Copy each line of the listing where the word "intros" can be found.
START Material to process
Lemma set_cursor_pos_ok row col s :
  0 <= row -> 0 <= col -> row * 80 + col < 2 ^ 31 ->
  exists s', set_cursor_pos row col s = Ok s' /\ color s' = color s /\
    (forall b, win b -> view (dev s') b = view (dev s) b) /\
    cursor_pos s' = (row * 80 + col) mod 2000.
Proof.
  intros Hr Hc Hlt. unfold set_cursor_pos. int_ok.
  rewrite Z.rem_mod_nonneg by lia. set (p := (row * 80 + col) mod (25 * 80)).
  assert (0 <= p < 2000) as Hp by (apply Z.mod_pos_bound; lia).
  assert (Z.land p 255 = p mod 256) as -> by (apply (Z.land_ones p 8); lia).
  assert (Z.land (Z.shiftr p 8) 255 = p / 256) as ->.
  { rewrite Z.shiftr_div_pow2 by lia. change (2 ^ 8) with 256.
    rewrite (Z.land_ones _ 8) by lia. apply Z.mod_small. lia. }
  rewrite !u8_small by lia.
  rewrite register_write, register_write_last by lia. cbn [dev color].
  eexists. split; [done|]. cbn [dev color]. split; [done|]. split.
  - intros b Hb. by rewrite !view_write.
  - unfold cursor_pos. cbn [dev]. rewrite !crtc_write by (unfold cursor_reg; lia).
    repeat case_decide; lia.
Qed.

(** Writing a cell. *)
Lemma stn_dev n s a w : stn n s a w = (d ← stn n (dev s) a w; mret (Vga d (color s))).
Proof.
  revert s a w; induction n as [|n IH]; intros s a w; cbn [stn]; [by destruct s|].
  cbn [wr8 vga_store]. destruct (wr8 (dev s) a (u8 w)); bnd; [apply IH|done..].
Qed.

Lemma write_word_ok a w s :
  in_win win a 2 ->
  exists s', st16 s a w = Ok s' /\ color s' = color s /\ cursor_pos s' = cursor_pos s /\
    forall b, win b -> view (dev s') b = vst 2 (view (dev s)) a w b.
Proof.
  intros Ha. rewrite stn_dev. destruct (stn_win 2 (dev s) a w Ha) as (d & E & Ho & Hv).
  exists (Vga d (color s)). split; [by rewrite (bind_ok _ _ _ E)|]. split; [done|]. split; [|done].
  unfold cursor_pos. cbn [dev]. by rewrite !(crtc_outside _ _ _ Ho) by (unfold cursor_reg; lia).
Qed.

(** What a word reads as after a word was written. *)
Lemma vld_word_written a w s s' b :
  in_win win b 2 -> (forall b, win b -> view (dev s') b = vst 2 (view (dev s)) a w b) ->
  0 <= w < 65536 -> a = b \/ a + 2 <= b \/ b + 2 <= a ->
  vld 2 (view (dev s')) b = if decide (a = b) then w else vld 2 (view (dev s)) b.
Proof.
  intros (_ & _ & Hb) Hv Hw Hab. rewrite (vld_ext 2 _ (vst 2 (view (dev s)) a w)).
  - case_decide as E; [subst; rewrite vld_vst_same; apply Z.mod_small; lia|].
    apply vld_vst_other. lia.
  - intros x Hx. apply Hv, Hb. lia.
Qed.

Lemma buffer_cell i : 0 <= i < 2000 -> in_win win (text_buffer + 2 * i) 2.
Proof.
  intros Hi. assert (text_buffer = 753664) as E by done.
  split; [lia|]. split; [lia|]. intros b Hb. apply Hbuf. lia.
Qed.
END Material to process
**Written solution**:
  intros Hr Hc Hlt. unfold set_cursor_pos. int_ok.
  - intros b Hb. by rewrite !view_write.
  revert s a w; induction n as [|n IH]; intros s a w; cbn [stn]; [by destruct s|].
  intros Ha. rewrite stn_dev. destruct (stn_win 2 (dev s) a w Ha) as (d & E & Ho & Hv).
  intros (_ & _ & Hb) Hv Hw Hab. rewrite (vld_ext 2 _ (vst 2 (view (dev s)) a w)).
  - intros x Hx. apply Hv, Hb. lia.
  intros Hi. assert (text_buffer = 753664) as E by done.
  split; [lia|]. split; [lia|]. intros b Hb. apply Hbuf. lia.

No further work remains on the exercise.